Records shown START

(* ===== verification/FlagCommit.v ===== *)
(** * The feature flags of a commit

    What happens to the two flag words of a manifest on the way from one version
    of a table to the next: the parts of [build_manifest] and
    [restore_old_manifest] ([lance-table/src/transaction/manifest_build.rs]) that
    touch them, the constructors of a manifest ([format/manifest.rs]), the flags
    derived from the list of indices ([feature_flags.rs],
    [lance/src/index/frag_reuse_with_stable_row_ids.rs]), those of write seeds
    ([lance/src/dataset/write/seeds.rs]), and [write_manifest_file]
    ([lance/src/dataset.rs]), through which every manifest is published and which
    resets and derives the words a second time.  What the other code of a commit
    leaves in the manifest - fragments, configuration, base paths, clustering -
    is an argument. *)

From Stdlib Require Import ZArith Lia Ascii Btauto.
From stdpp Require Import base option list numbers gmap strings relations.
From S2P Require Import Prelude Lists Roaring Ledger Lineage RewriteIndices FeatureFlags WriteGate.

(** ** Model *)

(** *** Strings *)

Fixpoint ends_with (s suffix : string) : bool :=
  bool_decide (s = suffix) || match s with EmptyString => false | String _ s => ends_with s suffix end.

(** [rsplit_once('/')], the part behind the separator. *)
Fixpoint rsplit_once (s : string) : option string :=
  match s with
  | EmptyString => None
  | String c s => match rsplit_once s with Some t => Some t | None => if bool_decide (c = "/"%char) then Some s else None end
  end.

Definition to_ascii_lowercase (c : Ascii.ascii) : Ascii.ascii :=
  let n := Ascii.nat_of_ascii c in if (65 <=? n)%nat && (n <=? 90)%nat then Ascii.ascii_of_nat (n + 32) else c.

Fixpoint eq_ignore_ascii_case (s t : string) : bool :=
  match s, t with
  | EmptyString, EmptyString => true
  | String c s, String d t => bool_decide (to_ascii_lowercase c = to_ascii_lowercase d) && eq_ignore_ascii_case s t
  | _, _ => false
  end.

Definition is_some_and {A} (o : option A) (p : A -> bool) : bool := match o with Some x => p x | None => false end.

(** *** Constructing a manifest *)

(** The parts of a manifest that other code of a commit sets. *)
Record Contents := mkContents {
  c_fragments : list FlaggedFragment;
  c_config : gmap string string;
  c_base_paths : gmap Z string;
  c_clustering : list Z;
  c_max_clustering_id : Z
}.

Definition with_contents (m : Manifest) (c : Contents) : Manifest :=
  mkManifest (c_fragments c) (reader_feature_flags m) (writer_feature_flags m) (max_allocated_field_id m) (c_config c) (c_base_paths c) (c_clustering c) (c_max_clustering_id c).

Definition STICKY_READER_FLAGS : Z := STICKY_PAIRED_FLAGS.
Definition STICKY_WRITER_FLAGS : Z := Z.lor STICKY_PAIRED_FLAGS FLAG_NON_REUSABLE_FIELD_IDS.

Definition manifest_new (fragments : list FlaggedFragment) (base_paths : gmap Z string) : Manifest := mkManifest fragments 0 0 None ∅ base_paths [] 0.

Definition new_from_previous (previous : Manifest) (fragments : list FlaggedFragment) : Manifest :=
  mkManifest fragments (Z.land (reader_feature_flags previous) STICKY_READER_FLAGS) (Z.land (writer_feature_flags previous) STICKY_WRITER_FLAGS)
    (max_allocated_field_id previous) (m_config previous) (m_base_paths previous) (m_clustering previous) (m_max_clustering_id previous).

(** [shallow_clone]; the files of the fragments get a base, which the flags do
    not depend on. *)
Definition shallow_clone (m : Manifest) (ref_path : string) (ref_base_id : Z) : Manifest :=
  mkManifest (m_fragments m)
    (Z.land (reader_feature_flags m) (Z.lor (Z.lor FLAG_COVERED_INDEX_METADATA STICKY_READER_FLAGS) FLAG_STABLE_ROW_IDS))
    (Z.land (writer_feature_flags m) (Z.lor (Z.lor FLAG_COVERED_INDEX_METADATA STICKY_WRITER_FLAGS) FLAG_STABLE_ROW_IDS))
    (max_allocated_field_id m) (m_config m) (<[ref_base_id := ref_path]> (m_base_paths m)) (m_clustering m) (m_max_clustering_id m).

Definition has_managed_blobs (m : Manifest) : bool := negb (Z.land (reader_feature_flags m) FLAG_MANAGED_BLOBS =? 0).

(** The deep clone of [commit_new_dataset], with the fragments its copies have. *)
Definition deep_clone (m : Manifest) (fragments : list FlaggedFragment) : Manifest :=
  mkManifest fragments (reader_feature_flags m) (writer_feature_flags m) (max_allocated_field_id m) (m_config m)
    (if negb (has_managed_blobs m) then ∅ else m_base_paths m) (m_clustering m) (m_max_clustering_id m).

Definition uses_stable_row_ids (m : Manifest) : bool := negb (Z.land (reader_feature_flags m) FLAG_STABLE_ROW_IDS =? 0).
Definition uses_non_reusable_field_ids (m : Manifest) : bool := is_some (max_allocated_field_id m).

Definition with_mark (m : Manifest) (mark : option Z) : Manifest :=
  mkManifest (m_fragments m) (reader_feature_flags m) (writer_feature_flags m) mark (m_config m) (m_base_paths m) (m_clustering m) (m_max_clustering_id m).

Records shown END
Records shown START

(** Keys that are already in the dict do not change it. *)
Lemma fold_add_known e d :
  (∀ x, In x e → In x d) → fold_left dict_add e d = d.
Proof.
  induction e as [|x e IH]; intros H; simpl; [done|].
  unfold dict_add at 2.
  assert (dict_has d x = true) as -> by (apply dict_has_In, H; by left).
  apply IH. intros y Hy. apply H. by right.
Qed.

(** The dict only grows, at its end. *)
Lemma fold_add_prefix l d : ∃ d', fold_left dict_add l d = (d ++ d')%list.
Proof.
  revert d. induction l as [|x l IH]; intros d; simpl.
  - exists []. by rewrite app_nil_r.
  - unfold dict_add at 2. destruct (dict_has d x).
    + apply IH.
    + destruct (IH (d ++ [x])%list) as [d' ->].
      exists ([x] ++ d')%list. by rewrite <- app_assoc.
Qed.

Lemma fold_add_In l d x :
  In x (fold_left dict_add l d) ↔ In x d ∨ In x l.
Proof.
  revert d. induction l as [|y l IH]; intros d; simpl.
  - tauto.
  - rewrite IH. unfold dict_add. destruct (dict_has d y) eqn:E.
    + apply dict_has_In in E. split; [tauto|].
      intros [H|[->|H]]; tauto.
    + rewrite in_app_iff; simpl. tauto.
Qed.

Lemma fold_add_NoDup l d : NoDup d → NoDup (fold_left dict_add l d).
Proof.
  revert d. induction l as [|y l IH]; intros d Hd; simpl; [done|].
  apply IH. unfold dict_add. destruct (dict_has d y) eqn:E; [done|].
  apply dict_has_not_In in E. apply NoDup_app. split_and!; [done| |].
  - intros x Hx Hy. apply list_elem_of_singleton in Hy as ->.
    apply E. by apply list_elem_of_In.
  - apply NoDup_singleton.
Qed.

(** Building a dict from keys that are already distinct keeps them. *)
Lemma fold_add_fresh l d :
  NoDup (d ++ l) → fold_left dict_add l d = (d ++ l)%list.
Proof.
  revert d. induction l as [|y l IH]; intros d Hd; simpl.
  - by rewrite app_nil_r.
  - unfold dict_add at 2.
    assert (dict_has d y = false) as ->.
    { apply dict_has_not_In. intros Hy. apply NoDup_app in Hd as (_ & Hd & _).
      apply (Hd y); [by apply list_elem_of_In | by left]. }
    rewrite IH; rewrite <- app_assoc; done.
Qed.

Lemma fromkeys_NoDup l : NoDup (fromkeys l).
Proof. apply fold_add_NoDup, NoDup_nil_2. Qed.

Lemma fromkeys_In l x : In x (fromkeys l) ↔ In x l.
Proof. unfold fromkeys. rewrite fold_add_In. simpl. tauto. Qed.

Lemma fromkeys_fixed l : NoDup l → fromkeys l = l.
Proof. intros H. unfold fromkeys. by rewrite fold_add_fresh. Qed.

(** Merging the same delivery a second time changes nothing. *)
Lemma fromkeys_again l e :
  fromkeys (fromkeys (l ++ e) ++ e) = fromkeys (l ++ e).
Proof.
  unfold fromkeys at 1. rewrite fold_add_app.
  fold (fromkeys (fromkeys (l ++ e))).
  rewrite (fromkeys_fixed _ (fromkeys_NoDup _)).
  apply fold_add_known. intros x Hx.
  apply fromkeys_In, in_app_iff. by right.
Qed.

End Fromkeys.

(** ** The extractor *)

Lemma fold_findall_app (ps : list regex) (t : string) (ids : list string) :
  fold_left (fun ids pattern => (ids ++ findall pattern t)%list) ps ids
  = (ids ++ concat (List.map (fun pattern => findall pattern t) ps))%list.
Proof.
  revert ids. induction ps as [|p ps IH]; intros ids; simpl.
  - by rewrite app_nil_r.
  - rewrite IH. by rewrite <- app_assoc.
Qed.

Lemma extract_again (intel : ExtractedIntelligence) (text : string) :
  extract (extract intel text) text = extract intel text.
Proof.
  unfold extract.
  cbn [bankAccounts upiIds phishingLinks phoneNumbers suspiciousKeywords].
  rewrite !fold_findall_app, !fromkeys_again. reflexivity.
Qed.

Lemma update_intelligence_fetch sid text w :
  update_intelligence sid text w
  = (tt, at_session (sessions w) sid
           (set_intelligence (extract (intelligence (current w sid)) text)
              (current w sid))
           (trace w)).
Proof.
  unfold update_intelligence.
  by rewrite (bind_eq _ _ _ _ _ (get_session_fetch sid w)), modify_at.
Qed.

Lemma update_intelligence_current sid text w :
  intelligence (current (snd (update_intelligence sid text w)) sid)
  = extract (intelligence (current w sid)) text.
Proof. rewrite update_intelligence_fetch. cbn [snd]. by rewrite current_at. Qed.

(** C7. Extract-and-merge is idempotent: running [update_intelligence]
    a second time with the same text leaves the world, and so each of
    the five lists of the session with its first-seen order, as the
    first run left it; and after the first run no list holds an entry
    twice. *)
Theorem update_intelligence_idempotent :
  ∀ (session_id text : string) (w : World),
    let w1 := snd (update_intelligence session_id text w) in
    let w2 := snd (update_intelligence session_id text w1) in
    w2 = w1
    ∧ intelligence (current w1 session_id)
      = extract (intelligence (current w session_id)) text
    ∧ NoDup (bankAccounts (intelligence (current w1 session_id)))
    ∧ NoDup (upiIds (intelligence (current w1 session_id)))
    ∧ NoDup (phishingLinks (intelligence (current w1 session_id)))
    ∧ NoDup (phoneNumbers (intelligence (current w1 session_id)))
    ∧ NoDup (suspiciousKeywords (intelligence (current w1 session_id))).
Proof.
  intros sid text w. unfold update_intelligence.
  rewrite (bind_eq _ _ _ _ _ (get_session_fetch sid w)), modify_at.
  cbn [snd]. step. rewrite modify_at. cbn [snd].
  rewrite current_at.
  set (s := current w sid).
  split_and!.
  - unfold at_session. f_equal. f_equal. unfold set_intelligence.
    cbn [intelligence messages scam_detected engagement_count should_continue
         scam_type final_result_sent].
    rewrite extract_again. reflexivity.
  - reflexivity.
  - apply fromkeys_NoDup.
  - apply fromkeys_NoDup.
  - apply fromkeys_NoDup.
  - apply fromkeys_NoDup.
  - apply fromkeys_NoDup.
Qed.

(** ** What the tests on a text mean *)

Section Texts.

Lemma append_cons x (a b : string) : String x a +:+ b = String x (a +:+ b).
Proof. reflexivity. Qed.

Records shown END
Records shown START

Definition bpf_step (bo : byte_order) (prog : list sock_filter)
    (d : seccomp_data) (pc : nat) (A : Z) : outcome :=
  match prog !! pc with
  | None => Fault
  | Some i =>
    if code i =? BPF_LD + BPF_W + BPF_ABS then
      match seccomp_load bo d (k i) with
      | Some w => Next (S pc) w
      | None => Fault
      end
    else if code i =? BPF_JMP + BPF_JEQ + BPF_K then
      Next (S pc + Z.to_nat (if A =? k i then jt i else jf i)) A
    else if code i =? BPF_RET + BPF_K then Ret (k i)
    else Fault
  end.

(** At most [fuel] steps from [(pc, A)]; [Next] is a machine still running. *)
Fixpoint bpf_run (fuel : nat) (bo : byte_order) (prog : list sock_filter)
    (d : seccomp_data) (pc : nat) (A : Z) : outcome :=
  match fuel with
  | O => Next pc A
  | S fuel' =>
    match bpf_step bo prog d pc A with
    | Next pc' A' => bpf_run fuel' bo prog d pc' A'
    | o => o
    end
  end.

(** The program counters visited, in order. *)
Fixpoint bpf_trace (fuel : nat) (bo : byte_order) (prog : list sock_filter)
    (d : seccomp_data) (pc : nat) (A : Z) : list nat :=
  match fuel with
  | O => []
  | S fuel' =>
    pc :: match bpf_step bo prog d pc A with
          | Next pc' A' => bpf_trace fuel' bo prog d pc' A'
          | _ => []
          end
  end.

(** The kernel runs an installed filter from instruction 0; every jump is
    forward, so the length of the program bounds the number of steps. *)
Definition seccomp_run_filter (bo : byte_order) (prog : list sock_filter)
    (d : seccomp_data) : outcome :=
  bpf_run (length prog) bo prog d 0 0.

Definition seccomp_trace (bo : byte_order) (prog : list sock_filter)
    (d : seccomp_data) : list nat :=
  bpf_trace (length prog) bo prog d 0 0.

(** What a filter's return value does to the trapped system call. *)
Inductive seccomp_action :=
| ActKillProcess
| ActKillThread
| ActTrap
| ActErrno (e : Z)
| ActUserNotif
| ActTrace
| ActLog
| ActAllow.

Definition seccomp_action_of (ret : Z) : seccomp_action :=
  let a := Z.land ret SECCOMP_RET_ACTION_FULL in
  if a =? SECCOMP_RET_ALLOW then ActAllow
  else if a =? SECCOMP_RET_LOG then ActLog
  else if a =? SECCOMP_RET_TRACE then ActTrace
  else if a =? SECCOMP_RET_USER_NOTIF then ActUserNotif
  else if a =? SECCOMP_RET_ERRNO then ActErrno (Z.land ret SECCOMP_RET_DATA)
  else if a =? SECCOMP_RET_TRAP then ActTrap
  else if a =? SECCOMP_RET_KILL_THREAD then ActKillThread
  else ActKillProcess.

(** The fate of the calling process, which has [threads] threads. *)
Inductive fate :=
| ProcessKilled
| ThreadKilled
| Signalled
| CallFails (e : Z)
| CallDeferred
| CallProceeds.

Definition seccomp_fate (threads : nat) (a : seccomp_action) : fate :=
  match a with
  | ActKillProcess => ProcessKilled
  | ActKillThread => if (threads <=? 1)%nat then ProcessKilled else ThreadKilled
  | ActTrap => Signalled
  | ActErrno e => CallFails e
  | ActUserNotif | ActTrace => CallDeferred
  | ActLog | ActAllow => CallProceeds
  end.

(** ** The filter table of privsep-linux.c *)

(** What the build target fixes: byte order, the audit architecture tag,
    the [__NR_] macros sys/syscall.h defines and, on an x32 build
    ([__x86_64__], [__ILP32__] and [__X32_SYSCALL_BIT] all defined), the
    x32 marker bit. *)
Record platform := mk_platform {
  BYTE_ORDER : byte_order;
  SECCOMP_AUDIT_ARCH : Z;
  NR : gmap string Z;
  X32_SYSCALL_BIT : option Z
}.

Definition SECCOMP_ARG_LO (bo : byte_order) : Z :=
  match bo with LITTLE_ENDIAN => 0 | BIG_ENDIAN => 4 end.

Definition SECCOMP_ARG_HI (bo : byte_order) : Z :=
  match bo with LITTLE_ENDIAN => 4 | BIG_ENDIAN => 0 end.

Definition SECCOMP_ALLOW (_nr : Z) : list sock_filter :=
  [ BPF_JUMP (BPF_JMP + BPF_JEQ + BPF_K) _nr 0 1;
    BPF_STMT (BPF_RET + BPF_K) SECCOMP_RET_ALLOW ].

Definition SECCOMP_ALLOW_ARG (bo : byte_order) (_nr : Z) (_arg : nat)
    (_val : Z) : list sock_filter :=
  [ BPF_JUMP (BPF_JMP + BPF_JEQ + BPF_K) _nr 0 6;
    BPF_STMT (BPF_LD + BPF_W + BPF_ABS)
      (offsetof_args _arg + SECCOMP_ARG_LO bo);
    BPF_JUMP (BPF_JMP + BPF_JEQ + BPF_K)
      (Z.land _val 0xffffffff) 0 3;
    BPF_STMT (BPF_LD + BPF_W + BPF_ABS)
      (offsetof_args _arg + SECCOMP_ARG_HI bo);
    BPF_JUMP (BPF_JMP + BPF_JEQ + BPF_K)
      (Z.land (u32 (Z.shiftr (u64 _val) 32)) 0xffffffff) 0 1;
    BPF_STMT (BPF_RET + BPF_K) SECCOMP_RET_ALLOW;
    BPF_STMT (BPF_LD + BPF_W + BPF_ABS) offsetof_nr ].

Records shown END

**What is required**
Take the entries above and return only the lines from the one with "(** What a filter's" to the one with "let a := Z.land", both included, unchanged.

**Response box**
(** What a filter's return value does to the trapped system call. *)
Inductive seccomp_action :=
| ActKillProcess
| ActKillThread
| ActTrap
| ActErrno (e : Z)
| ActUserNotif
| ActTrace
| ActLog
| ActAllow.

Definition seccomp_action_of (ret : Z) : seccomp_action :=
  let a := Z.land ret SECCOMP_RET_ACTION_FULL in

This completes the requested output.